El broker resuelve la cadena `acme.credentials` de cada perfil a través de un provider de secretos enchufable. Se selecciona con `secrets.provider` en `broker.yml`.

| Provider  | Cuándo usarlo                                                                      |
| --------- | ---------------------------------------------------------------------------------- |
| `env`     | Broker único; credenciales en variables de entorno.                                |
| `file`    | Credenciales en el filesystem del broker (p. ej. archivo renderizado por Ansible). |
| `vault`   | HashiCorp Vault KV.                                                                |
| `openbao` | OpenBao KV (mismo protocolo que Vault).                                            |

## `env` (por defecto)

```yaml theme={null}
secrets:
  provider: env
```

La cadena `acme.credentials` se trata como nombre de variable de entorno:

```bash theme={null}
CLOUDFLARE_DNS_API_TOKEN=... certplane-broker -c /etc/certplane/broker.yml serve
```

En systemd:

```ini /etc/systemd/system/certplane-broker.service.d/env.conf theme={null}
[Service]
Environment=CLOUDFLARE_DNS_API_TOKEN=cf-token-aqui
```

## `file`

```yaml theme={null}
secrets:
  provider: file
```

La cadena `acme.credentials` se interpreta como ruta de archivo.

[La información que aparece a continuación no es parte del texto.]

(* ===== verification/CliRuns.v ===== *)
(** * A concrete run of the command line

    A file is opened under a name while another name and a lock are held: the
    state is saved under a key, and the next process has all of them. *)
From Stdlib Require String.
From S2P Require Import Prelude Domain Data Store Auth Leases Cluster Requests Queries Etcd Process Protected Blocks DataNode Streams Client Downloads Sends Ranges Trees ClientState Cli CliFacts Lab BackupRuns ClientRuns.

Module CliRuns.
Import Lab BackupRuns.BackupRuns ClientRuns.ClientRuns.
#[local] Instance read_wire : ReadWire := {| get_dict rq := JStr rq.(gb_capability) |}.
#[local] Instance json_codec : Codec Domain.json :=
  {| Etcd.encode := enc_json; Etcd.decode s := Some (dec_json s);
     Etcd.decode_encode j := f_equal Some (dec_enc_json j) |}.

(** ** Messages as objects *)
Definition of_session (m : Session) : Domain.json :=
  JObj [("session_id", JStr m.(sm_session_id)); ("user_id", JStr m.(sm_user_id)); ("token", JStr m.(sm_token));
        ("expires_unix_ms", JNum m.(sm_expires)); ("service_epoch", JStr m.(sm_service_epoch))].
Definition to_session (j : Domain.json) : option Session :=
  match j with
  | JObj [(_, JStr i); (_, JStr u); (_, JStr t); (_, JNum x); (_, JStr e)] => Some (mkSession i u t x e)
  | _ => None
  end.
#[local] Instance session_dict : Dict Session.
Proof. refine {| asdict := of_session; proto := to_session |}. by intros []. Defined.
Definition of_snapshot (m : SnapshotRef) : Domain.json :=
  JObj [("file_id", JStr m.(sr_file_id)); ("content_epoch", JNum m.(sr_content_epoch)); ("file_version", JNum m.(sr_file_version));
        ("manifest_root", JStr m.(sr_manifest_root)); ("size_bytes", JNum m.(sr_size_bytes)); ("manifest_sha256", JStr m.(sr_manifest_sha256));
        ("file_sha256", match m.(sr_file_sha256) with Some s => JStr s | None => JNull end); ("block_size_bytes", JNum m.(sr_block_size_bytes))].
Definition to_snapshot (j : Domain.json) : option SnapshotRef :=
  match j with
  | JObj [(_, JStr f); (_, JNum c); (_, JNum v); (_, JStr r); (_, JNum n); (_, JStr h); (_, d); (_, JNum b)] =>
      Some (mkSnapshotRef f c v r n h (match d with JStr s => Some s | _ => None end) b)
  | _ => None
  end.
Lemma to_of_snapshot m : to_snapshot (of_snapshot m) = Some m.
Proof. by destruct m as [??????[]]. Qed.
Definition mode_names : list (ctl.OpenMode * string) :=
  [(ctl.R, "R"); (ctl.R_PLUS, "R_PLUS"); (ctl.W, "W"); (ctl.W_PLUS, "W_PLUS"); (ctl.X, "X"); (ctl.X_PLUS, "X_PLUS")].
Definition of_mode (m : ctl.OpenMode) : string :=
  match m with
  | ctl.R => "R" | ctl.R_PLUS => "R_PLUS" | ctl.W => "W" | ctl.W_PLUS => "W_PLUS" | ctl.X => "X" | ctl.X_PLUS => "X_PLUS"
  | ctl.OPEN_MODE_UNSPECIFIED => ""
  end.
Definition to_mode (s : string) : ctl.OpenMode :=
  from_option fst ctl.OPEN_MODE_UNSPECIFIED (List.find (λ p, String.eqb p.2 s) mode_names).
Definition of_handle (m : Handle) : Domain.json :=
  JObj [("handle_id", JStr m.(hm_handle_id)); ("snapshot", of_snapshot m.(hm_snapshot)); ("mode", JStr (of_mode m.(hm_mode)));
        ("expires_unix_ms", JNum m.(hm_expires)); ("revision", JNum m.(hm_revision))].
Definition to_handle (j : Domain.json) : option Handle :=
  match j with
  | JObj [(_, JStr i); (_, s); (_, JStr m); (_, JNum x); (_, JNum r)] =>
      s ← to_snapshot s; Some (mkHandle i s (to_mode m) x r)
  | _ => None
  end.
#[local] Instance handle_dict : Dict Handle.
Proof. refine {| asdict := of_handle; proto := to_handle |}. intros [i s m x r]. cbn -[to_snapshot of_snapshot]. rewrite to_of_snapshot. by destruct m. Defined.
Definition of_fence (m : Fence) : Domain.json :=
  JObj [("lock_id", JStr m.(fc_lock_id)); ("handle_id", JStr m.(fc_handle_id)); ("service_epoch", JStr m.(fc_service_epoch));
        ("generation", JNum m.(fc_generation)); ("lease_id", JNum m.(fc_lease_id)); ("block_indices", JArr (map JNum m.(fc_block_indices)));
        ("whole_file", JBool m.(fc_whole_file)); ("includes_size", JBool m.(fc_includes_size)); ("expires_unix_ms", JNum m.(fc_expires))].
Definition num_of (j : Domain.json) : Z := match j with JNum n => n | _ => 0 end.
Definition to_fence (j : Domain.json) : option Fence :=
  match j with
  | JObj [(_, JStr l); (_, JStr h); (_, JStr e); (_, JNum g); (_, JNum i); (_, JArr bs); (_, JBool w); (_, JBool z); (_, JNum x)] =>
      Some (mkFence l h e g i (map num_of bs) w z x)
  | _ => None
  end.
#[local] Instance fence_dict : Dict Fence.
Proof.
  refine {| asdict := of_fence; proto := to_fence |}. intros [l h e g i bs w z x]. cbn. rewrite map_map. cbn.
  by rewrite map_id.
Defined.

(** ** Opening a file *)
Definition path : list string := ["client"; "session.json"].
Definition key_file : option (list string) := Some ["keys"; "client.key"].
Definition second : Handle := mkHandle "second" sn ctl.R 100000 1.
Definition opening (rq : request) : result rpc_error response :=
  match rq.(rq_body) with Open _ _ => Ok (RHandle second) | _ => control rq end.
Definition user : client_env :=
  mkClientEnv false 10 (λ _, false) (λ _, "uid") Z.of_nat (λ _, Ok tt) (λ _ _ _, Err (mkRpcError Grpc.UNIMPLEMENTED None))
    (λ _ _ rq, opening rq) (λ _ _ _ _, Ok receipt) (λ _ _ _ _, Err (mkRpcError Grpc.UNIMPLEMENTED None))
    (λ _ endpoint _ rq, get endpoint rq) (λ _, (F, 7)) (λ _, false) (λ _, false) (λ _ x, x) (λ _ p, p) (λ _, None).
Definition terminal : cli_env :=
  mkCliEnv user StateRuns.calm (λ _, false) (λ _, "secret") (λ _, ".dfsha-read-a") (λ _ _, None) (λ _ _, None).
Definition fence : Fence := mkFence "lock" "handle" "epoch" 1 1 [0] true true 100000.
Definition before : cli :=
  mkCli client0 StateRuns.keyed {[ "first" := 0%nat ]} {[ "lock" := fence ]} [] 0.
Definition after : cli := (run path key_file true (CmdOpen "/file" "r" "f") terminal before).2.
Definition again : cli := (start path key_file true terminal (mkCli (new_client None) after.(ci_home) ∅ ∅ [] 0)).2.
Example opened_names : map_to_list (named after) = [("first", handle); ("f", second)] ∨ map_to_list (named after) = [("f", second); ("first", handle)].
Proof. vm_compute. (left; reflexivity) || (right; reflexivity). Qed.
Example started_again : map_to_list (named again) = map_to_list (named after).
Proof. vm_compute. reflexivity. Qed.
Definition session : Session := mkSession "session" "user" "token" 100000 "epoch".
Lemma ran : (run path key_file true (CmdOpen "/file" "r" "f") terminal before).1 = Ok tt.
Proof. vm_compute. reflexivity. Qed.
Lemma signed_in : after.(ci_client).(cl_session) = Some session.
Proof. vm_compute. reflexivity. Qed.
Lemma state_resumed_witness :
  (run path key_file true (CmdOpen "/file" "r" "f") terminal before).1 = Ok tt
  ∧ ∃ s2, start path key_file true terminal (mkCli (new_client None) after.(ci_home) ∅ ∅ [] 0) = (Ok tt, s2) ∧ resumed after s2.
Proof.
  split; [exact ran|].
  assert (run path key_file true (CmdOpen "/file" "r" "f") terminal before = (Ok tt, after)) as Hrun.
  { rewrite <- ran. exact (surjective_pairing (run path key_file true (CmdOpen "/file" "r" "f") terminal before)). }
  assert (∃ codec, codec_of key_file true before.(ci_home).(h_tree) = Ok codec) as Hcodec by (eexists; vm_compute; reflexivity).
  assert (key_file ≠ Some path) as H1 by done.
  assert (∀ i, beside path (terminal.(x_home).(h_name) i) ≠ path) as H2 by (intros i; by vm_compute).
  assert (∀ i, slen (terminal.(x_home).(h_random) i 12) = 12) as H3 by (intros i; apply bytes_length; lia).
  pose proof (state_resumed path key_file true (CmdOpen "/file" "r" "f") terminal terminal before after (Ok tt)
    H1 H2 H3 StateRuns.works_calm Hcodec Hrun) as [_ Hok].
  set (s0 := mkCli (new_client None) after.(ci_home) ∅ ∅ [] 0). assert (s0.(ci_home) = after.(ci_home)) as H0 by (cbn [ci_home s0]; exact eq_refl).
  pose proof (Hok eq_refl s0 H0) as Hs. rewrite signed_in in Hs.
  exact (Hs eq_refl).
Defined.
End CliRuns.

El broker lee el contenido, lo recorta y lo usa como secreto. El archivo debe ser legible por el usuario `certplane`.

```bash theme={null}
install -m 0600 -o certplane -g certplane cf.token /etc/certplane/secrets/cloudflare
```

```yaml policy.yml theme={null}
profiles:
  public_edge_main:
    type: wildcard
    dns_names: ["*.example.com"]
    acme:
      challenge: dns-01
      credentials: /etc/certplane/secrets/cloudflare
```

## `vault` / `openbao`

```yaml theme={null}
secrets:
  provider: vault         # o openbao
  vault:
    address: https://vault.int.example.com:8200
    token_file: /etc/certplane/vault-token
    mount_path: secret
    kv_version: 2
    key: value
    timeout: 10s
    namespace: ""
```

| Campo        | Por defecto | Notas                                    |
| ------------ | ----------- | ---------------------------------------- |
| `address`    | —           | **Obligatorio** con `vault` u `openbao`. |
| `token`      | —           | Token inline. Evítalo.                   |
| `token_file` | —           | Archivo con el token. Preferido.         |
| `mount_path` | `secret`    | Mount del KV.                            |
| `kv_version` | `2`         | `1` o `2`.                               |
| `key`        | `value`     | Clave dentro del JSON del secreto.       |
| `timeout`    | `10s`       |                                          |
| `namespace`  | —           | Solo Vault Enterprise.                   |

`acme.credentials` nombra la ruta en Vault **relativa a `mount_path`**. Con `mount_path: secret` y `kv_version: 2`:

```yaml policy.yml theme={null}
profiles:
  public_edge_main:
    type: wildcard
    dns_names: ["*.example.com"]
    acme:
      challenge: dns-01
      credentials: certplane/cloudflare/example-com
```

…lee `secret/data/certplane/cloudflare/example-com` y devuelve el valor en `data.value` (o lo que diga `vault.key`).

Tutorial completo: [Secretos en Vault y OpenBao](/es/guides/vault-secrets).

## Cómo elegir

* **¿Solo arrancando?** `env`. Dos segundos.
* **¿Producción single-broker?** `file` está bien si ya renderizas con tu config-management.
* **¿Multi-broker o rotación centralizada?** `vault` u `openbao`.